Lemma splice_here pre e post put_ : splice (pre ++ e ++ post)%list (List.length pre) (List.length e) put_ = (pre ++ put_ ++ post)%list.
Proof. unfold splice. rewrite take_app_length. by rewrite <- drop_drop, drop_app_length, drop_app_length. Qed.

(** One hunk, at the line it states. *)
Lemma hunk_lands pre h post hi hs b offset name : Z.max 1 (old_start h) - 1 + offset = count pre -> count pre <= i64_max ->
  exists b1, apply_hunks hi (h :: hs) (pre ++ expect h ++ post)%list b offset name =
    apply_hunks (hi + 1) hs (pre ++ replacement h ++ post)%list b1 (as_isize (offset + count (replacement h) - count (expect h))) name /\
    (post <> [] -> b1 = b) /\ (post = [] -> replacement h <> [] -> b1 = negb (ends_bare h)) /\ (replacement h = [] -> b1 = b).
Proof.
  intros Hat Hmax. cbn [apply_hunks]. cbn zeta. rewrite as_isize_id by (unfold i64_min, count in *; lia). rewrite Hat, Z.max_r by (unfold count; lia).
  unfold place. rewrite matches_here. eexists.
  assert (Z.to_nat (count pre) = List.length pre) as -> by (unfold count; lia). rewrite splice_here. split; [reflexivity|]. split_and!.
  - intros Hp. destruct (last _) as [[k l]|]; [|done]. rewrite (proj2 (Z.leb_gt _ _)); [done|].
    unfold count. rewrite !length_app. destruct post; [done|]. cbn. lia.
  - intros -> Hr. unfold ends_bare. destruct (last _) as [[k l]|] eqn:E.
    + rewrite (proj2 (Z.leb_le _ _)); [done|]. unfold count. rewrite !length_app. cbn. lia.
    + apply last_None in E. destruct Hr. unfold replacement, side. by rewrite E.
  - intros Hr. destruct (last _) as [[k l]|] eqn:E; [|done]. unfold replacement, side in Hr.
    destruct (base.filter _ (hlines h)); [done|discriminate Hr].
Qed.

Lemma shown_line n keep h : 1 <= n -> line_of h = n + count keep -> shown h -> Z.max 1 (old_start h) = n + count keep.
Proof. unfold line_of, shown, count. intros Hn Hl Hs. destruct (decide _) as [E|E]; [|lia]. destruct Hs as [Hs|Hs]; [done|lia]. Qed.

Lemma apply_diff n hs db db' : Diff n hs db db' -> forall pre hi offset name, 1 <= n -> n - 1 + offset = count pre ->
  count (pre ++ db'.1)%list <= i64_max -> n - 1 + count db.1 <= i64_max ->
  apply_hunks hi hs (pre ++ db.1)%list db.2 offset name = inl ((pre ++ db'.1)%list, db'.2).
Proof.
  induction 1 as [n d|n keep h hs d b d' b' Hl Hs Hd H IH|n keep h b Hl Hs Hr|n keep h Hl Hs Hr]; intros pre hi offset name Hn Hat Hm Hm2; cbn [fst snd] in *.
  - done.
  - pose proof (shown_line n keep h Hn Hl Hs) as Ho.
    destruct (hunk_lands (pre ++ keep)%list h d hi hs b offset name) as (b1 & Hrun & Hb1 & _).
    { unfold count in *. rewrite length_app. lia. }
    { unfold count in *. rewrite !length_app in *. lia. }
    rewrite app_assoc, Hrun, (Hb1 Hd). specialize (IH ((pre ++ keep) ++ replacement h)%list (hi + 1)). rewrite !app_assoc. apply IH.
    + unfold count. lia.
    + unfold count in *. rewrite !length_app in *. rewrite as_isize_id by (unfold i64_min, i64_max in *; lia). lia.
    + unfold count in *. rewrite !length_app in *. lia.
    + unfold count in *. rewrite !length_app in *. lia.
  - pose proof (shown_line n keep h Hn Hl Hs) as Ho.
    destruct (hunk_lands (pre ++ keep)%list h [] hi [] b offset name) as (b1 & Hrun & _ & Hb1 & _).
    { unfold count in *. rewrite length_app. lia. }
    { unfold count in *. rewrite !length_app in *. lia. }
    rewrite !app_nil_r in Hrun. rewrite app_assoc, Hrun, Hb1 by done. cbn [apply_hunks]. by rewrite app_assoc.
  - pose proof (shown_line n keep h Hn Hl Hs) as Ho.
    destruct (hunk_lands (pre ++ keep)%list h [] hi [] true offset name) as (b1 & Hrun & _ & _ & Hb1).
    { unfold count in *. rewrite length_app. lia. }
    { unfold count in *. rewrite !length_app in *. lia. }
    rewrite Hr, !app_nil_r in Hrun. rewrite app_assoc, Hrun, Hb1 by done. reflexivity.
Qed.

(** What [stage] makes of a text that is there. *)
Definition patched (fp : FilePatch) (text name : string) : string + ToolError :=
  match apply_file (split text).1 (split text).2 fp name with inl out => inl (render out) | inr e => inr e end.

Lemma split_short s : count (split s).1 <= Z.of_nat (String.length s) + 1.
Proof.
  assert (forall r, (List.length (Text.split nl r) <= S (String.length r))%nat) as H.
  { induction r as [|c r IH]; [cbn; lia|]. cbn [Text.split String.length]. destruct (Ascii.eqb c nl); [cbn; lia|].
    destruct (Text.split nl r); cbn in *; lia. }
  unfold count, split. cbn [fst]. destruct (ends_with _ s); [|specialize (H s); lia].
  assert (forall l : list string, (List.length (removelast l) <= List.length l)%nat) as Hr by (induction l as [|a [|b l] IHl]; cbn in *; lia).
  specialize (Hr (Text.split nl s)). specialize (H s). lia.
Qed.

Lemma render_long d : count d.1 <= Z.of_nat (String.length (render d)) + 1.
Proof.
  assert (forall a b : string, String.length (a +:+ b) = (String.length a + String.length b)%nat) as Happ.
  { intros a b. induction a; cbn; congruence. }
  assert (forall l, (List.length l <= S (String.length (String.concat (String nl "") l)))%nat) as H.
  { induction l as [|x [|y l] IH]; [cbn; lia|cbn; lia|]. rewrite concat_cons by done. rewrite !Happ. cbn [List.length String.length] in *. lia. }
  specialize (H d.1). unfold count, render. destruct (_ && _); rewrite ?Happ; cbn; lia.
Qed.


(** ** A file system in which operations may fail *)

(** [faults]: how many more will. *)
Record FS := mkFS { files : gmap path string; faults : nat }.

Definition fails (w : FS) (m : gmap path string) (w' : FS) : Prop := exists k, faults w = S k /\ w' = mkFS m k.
^^^^^^^^^^^^^^^^
§ Exercise
Every line from the data above that contains "expect" must appear in the answer.

§ Response area
  exists b1, apply_hunks hi (h :: hs) (pre ++ expect h ++ post)%list b offset name =
    apply_hunks (hi + 1) hs (pre ++ replacement h ++ post)%list b1 (as_isize (offset + count (replacement h) - count (expect h))) name /\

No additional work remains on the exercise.